What is expected: Copy each line from the entries that the word "nzero" appears in.

The data:
#####

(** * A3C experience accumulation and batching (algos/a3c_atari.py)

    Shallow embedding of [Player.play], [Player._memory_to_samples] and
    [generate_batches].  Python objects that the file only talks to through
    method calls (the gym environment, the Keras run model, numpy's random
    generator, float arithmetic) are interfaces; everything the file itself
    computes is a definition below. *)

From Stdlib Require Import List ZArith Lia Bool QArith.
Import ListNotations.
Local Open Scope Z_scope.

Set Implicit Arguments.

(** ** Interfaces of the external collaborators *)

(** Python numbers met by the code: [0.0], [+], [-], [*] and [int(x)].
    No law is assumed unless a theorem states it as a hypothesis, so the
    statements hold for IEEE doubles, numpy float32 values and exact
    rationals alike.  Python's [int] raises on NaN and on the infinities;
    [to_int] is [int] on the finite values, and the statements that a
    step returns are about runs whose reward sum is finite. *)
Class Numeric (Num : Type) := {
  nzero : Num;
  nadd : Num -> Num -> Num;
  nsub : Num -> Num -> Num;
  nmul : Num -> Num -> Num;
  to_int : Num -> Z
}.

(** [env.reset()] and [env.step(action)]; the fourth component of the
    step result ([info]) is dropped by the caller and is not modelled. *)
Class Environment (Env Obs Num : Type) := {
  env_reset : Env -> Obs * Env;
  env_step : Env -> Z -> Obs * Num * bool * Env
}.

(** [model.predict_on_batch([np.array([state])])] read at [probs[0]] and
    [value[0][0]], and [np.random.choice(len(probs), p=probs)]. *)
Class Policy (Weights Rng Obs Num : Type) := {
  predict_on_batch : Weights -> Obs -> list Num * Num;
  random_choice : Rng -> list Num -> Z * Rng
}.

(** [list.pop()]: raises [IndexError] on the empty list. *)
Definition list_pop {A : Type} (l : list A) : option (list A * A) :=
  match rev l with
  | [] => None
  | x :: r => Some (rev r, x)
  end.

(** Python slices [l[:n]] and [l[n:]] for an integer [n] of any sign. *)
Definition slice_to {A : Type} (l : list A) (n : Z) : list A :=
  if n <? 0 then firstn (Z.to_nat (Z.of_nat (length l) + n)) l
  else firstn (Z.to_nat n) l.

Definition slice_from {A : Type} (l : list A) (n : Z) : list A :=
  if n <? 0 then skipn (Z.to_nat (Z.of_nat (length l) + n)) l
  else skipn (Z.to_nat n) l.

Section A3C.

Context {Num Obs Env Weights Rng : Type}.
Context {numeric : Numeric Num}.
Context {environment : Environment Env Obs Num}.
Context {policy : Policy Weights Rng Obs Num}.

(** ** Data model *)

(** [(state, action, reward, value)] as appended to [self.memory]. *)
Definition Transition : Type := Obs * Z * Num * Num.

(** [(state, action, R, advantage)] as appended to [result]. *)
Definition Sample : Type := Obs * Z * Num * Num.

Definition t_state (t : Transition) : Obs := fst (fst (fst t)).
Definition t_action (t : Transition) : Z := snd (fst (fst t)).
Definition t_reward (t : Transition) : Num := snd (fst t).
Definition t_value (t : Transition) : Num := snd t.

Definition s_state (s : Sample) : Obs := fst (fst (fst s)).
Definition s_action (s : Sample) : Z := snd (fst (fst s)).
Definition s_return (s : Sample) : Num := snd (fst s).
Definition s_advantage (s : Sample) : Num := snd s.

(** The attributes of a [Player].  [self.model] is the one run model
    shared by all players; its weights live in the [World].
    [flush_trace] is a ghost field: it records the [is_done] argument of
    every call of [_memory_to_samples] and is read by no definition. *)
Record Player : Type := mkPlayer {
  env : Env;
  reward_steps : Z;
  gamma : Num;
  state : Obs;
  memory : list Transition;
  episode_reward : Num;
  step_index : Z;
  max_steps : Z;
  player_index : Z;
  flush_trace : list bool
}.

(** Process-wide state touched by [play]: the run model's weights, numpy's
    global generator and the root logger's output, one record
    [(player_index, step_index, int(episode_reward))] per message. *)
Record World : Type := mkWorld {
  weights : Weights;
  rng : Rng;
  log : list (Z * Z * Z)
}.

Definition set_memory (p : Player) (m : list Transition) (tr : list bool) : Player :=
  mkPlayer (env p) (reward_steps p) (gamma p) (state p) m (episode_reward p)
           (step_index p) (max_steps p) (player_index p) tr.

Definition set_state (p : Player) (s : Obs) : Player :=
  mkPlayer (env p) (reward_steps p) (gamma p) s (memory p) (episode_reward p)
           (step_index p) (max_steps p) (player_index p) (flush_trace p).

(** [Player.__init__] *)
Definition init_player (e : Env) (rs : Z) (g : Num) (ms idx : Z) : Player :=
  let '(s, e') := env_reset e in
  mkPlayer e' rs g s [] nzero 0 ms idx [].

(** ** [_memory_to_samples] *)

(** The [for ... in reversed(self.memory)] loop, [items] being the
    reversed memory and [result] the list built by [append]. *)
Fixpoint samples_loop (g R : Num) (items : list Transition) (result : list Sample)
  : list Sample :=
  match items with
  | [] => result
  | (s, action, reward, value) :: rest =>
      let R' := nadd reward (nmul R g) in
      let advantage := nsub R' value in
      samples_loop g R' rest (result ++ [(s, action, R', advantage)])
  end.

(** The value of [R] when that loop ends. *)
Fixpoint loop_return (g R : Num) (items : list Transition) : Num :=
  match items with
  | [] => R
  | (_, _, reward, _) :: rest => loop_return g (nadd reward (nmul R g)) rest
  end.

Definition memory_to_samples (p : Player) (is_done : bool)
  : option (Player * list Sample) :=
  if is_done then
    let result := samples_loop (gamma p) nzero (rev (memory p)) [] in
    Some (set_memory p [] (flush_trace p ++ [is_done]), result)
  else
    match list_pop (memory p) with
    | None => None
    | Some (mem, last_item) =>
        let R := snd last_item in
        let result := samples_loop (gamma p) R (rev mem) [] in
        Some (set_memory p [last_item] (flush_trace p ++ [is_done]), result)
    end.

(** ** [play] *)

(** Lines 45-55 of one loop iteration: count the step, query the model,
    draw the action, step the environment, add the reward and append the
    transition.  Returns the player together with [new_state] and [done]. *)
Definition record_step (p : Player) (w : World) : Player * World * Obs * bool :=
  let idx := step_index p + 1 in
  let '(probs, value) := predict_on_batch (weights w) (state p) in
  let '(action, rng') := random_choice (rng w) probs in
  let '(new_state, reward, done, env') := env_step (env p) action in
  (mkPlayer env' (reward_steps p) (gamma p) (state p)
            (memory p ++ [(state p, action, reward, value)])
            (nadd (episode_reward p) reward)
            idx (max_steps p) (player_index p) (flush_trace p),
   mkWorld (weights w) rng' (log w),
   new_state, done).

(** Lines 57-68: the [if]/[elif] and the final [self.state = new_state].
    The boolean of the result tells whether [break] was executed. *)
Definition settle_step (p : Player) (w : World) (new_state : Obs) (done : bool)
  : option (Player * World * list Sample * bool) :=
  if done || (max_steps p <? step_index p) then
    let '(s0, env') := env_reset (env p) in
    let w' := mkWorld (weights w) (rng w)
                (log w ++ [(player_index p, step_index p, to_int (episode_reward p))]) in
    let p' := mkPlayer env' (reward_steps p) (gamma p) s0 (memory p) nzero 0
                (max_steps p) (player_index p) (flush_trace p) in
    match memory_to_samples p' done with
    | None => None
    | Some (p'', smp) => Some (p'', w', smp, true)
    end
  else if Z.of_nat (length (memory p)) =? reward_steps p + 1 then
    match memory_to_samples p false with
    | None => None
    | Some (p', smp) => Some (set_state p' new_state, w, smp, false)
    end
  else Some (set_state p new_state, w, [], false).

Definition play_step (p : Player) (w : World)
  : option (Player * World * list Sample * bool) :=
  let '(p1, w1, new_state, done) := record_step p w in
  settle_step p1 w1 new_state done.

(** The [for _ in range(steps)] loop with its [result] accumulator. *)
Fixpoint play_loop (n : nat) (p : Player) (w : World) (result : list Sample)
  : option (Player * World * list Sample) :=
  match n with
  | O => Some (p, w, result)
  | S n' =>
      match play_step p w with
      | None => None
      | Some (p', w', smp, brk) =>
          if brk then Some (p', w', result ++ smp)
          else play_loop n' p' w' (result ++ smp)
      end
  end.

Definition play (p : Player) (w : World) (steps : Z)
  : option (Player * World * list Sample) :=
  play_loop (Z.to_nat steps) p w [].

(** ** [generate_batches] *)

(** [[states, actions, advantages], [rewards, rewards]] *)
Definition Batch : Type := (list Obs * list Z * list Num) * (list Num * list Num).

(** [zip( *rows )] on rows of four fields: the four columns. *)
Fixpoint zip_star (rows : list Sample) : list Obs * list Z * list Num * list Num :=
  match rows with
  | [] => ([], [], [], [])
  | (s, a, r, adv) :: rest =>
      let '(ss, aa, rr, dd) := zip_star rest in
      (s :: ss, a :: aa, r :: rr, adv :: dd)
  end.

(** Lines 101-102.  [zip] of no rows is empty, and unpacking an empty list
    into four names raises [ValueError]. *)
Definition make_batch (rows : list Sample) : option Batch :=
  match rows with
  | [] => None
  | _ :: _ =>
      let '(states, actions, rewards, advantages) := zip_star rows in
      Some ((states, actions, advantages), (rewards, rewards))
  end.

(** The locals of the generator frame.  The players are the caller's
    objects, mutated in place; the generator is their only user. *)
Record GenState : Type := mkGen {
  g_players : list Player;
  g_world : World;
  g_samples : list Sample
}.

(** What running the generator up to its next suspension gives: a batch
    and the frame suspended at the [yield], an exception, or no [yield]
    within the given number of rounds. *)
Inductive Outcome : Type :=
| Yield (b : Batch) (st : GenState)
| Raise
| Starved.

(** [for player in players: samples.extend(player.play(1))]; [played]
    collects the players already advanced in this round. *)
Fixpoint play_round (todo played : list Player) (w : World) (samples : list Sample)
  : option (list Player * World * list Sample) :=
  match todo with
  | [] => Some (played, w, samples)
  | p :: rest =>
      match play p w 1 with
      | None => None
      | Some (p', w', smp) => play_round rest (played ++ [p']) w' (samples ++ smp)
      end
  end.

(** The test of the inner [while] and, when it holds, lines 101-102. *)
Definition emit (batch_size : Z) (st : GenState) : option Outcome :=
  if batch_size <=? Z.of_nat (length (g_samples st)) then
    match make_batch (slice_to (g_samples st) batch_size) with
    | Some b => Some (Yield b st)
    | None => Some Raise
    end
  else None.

#####

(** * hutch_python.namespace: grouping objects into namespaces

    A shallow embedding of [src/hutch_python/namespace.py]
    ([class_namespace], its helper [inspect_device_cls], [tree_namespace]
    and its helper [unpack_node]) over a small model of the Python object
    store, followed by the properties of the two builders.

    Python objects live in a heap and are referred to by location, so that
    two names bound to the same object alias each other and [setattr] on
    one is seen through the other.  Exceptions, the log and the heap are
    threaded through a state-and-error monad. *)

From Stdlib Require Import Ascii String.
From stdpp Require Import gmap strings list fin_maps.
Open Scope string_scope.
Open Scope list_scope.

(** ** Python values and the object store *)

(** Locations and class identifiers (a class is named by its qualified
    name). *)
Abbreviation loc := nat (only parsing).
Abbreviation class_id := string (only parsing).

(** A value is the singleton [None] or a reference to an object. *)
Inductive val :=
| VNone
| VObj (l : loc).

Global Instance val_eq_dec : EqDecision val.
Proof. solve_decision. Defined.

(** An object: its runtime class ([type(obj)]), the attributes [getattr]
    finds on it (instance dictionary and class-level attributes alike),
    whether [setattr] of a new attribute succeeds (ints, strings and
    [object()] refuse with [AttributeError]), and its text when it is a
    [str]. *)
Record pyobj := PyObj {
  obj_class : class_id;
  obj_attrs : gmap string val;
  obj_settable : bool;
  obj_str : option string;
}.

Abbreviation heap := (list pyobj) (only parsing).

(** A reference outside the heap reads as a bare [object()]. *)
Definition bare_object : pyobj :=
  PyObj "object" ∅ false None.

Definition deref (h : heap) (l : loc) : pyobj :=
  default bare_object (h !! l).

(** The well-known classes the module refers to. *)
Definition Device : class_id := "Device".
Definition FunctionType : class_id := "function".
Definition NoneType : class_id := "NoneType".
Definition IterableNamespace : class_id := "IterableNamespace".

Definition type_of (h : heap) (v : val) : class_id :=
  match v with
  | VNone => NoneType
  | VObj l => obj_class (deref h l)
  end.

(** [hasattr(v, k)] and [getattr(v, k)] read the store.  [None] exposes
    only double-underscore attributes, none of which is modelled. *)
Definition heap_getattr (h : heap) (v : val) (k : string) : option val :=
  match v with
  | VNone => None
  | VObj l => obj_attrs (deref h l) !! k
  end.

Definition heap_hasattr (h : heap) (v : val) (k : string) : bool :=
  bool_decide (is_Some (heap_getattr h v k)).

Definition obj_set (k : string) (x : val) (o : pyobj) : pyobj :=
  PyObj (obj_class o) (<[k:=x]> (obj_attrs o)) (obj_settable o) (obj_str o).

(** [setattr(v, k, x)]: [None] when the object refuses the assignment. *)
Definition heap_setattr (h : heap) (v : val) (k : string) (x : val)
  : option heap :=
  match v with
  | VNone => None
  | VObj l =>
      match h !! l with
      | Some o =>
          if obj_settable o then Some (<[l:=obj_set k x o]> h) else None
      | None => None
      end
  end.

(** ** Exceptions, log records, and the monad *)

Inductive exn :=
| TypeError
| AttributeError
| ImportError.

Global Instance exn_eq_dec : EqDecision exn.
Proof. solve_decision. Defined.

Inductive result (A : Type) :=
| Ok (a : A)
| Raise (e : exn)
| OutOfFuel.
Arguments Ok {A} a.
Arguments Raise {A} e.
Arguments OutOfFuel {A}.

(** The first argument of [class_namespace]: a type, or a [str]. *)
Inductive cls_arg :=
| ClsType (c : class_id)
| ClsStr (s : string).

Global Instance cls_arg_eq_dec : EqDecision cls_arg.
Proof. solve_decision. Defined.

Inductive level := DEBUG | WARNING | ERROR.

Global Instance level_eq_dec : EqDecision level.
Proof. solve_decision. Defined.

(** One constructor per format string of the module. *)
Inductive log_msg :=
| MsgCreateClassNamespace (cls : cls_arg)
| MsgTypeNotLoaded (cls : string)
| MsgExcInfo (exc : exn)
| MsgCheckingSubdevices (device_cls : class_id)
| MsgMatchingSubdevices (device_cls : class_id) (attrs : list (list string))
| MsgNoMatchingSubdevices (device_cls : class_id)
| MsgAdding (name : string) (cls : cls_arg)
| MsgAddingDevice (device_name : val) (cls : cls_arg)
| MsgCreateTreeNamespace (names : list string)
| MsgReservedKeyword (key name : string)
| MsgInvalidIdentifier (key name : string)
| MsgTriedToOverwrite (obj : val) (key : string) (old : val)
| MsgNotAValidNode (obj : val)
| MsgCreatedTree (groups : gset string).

#####

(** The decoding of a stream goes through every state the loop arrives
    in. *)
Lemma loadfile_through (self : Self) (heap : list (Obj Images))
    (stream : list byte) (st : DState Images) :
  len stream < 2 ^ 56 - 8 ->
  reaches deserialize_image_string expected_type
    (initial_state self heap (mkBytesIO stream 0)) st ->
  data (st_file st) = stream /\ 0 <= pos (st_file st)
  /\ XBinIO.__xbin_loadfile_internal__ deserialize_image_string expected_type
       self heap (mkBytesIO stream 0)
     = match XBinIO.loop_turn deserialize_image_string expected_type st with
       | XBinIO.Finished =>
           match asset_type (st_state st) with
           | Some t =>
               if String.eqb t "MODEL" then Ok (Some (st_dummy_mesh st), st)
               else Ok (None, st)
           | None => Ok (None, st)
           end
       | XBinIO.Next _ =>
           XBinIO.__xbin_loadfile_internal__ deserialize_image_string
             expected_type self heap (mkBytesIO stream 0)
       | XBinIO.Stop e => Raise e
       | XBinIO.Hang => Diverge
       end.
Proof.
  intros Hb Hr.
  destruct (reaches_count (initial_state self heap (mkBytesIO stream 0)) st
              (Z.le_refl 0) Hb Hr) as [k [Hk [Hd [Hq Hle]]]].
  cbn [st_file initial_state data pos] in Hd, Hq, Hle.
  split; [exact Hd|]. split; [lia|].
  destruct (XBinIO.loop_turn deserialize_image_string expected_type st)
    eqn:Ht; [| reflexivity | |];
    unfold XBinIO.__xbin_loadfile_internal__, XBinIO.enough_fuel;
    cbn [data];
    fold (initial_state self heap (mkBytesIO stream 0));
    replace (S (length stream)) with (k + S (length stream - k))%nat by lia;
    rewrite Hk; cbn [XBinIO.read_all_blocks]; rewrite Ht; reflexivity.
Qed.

#####

Completed task:
  nzero : Num;
  mkPlayer e' rs g s [] nzero 0 ms idx [].
    let result := samples_loop (gamma p) nzero (rev (memory p)) [] in
    let p' := mkPlayer env' (reward_steps p) (gamma p) s0 (memory p) nzero 0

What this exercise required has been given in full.